(** * ion_functions.data.ph_functions: the PHSEN (SAMI-II) seawater pH product

    A shallow embedding of [ion_functions/data/ph_functions.py].

    Numbers.  The program computes on numpy [float64] values.  Lines
    141-200 (blanks, absorbances, absorptivities, candidate pH) are
    idealised on the real numbers of the Standard Library: rounding,
    infinities and NaN are not modelled there, and a division by zero and
    the logarithm of a number that is not positive are total operations, as
    they are in numpy (which warns and continues with inf or nan); no proof
    below uses the value the Standard Library gives them.  The scalar
    arguments are taken to be numpy scalars, as the record loop of
    [ph_calc_phwater] passes them: the
    [ZeroDivisionError] that a Python [float] raises on a zero divisor
    (lines 181 and 189) is not modelled.

    From line 205 on (window search, [np.argmax], final regression) the
    outcome depends on rounding and on NaN.  These lines are embedded a
    second time in the module [Fl], over an arithmetic that is a parameter:
    its instance [Fl.binary64] is IEEE 754 binary64 with the primitive
    floats of Rocq, its instance [Fl.exact] is real arithmetic, and the
    idealised run of [ph_phwater_locals] is [Fl.ph_tail] at [Fl.exact]
    (lemma [ph_phwater_locals_tail]).  What is stated about the window
    search and the final regression is stated on [Fl].

    Control.  The only way the modelled code stops early is a Python
    exception raised by an indexing or a shape operation of numpy; these are
    threaded through an error monad, in the order in which the source
    evaluates them. *)

From Stdlib Require Import Reals Lra Lia List Arith Bool.
From Stdlib Require Floats.
Import ListNotations.
Open Scope R_scope.

Set Implicit Arguments.

(** ** Exceptions and the error monad *)

(** The Python exceptions the modelled operations raise: [IndexError] for an
    index out of bounds (or too many indices), [ValueError] for a shape that
    does not fit ([np.reshape], [np.vstack], broadcasting, [np.argmax] of an
    empty array). *)
Inductive exn : Set := IndexError | ValueError.

Inductive result (A : Type) : Type :=
| Ok (a : A)
| Raise (e : exn).

Arguments Ok {A} a.
Arguments Raise {A} e.

Definition bind {A B : Type} (m : result A) (k : A -> result B) : result B :=
  match m with
  | Ok a => k a
  | Raise e => Raise e
  end.

Notation "x <- m ;; k" := (bind m (fun x => k))
  (at level 61, m at next level, right associativity).
Notation "' p <- m ;; k" := (bind m (fun p => k))
  (at level 61, p pattern, m at next level, right associativity).

(** ** numpy values *)

(** An n-dimensional array of floats, for the one and two dimensional shapes
    the wrappers are "coded to accept". *)
Inductive ndarray : Type :=
| Arr1 (v : list R)
| Arr2 (rows : list (list R)).

(** A value that is either a Python/numpy scalar or a one dimensional
    array (the salinity argument). *)
Inductive npval : Type :=
| Scalar (x : R)
| Arr (v : list R).

(** Complex numbers, as (real part, imaginary part). *)
Definition C : Type := (R * R)%type.

(** What [np.lib.scimath.log10] hands back: a real or a complex array. *)
Inductive logvec : Type :=
| RealVec (v : list R)
| ComplexVec (v : list C).

(** ** numpy operations *)

Module Np.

::::

▶ **REQUIRED WORK**: Produce a precise copy of all the material above.

▶ **OUTPUT FOR THIS TASK**:
(** * ion_functions.data.ph_functions: the PHSEN (SAMI-II) seawater pH product

    A shallow embedding of [ion_functions/data/ph_functions.py].

    Numbers.  The program computes on numpy [float64] values.  Lines
    141-200 (blanks, absorbances, absorptivities, candidate pH) are
    idealised on the real numbers of the Standard Library: rounding,
    infinities and NaN are not modelled there, and a division by zero and
    the logarithm of a number that is not positive are total operations, as
    they are in numpy (which warns and continues with inf or nan); no proof
    below uses the value the Standard Library gives them.  The scalar
    arguments are taken to be numpy scalars, as the record loop of
    [ph_calc_phwater] passes them: the
    [ZeroDivisionError] that a Python [float] raises on a zero divisor
    (lines 181 and 189) is not modelled.

    From line 205 on (window search, [np.argmax], final regression) the
    outcome depends on rounding and on NaN.  These lines are embedded a
    second time in the module [Fl], over an arithmetic that is a parameter:
    its instance [Fl.binary64] is IEEE 754 binary64 with the primitive
    floats of Rocq, its instance [Fl.exact] is real arithmetic, and the
    idealised run of [ph_phwater_locals] is [Fl.ph_tail] at [Fl.exact]
    (lemma [ph_phwater_locals_tail]).  What is stated about the window
    search and the final regression is stated on [Fl].

    Control.  The only way the modelled code stops early is a Python
    exception raised by an indexing or a shape operation of numpy; these are
    threaded through an error monad, in the order in which the source
    evaluates them. *)

From Stdlib Require Import Reals Lra Lia List Arith Bool.
From Stdlib Require Floats.
Import ListNotations.
Open Scope R_scope.

Set Implicit Arguments.

(** ** Exceptions and the error monad *)

(** The Python exceptions the modelled operations raise: [IndexError] for an
    index out of bounds (or too many indices), [ValueError] for a shape that
    does not fit ([np.reshape], [np.vstack], broadcasting, [np.argmax] of an
    empty array). *)
Inductive exn : Set := IndexError | ValueError.

Inductive result (A : Type) : Type :=
| Ok (a : A)
| Raise (e : exn).

Arguments Ok {A} a.
Arguments Raise {A} e.

Definition bind {A B : Type} (m : result A) (k : A -> result B) : result B :=
  match m with
  | Ok a => k a
  | Raise e => Raise e
  end.

Notation "x <- m ;; k" := (bind m (fun x => k))
  (at level 61, m at next level, right associativity).
Notation "' p <- m ;; k" := (bind m (fun p => k))
  (at level 61, p pattern, m at next level, right associativity).

(** ** numpy values *)

(** An n-dimensional array of floats, for the one and two dimensional shapes
    the wrappers are "coded to accept". *)
Inductive ndarray : Type :=
| Arr1 (v : list R)
| Arr2 (rows : list (list R)).

(** A value that is either a Python/numpy scalar or a one dimensional
    array (the salinity argument). *)
Inductive npval : Type :=
| Scalar (x : R)
| Arr (v : list R).

(** Complex numbers, as (real part, imaginary part). *)
Definition C : Type := (R * R)%type.

(** What [np.lib.scimath.log10] hands back: a real or a complex array. *)
Inductive logvec : Type :=
| RealVec (v : list R)
| ComplexVec (v : list C).

(** ** numpy operations *)

Module Np.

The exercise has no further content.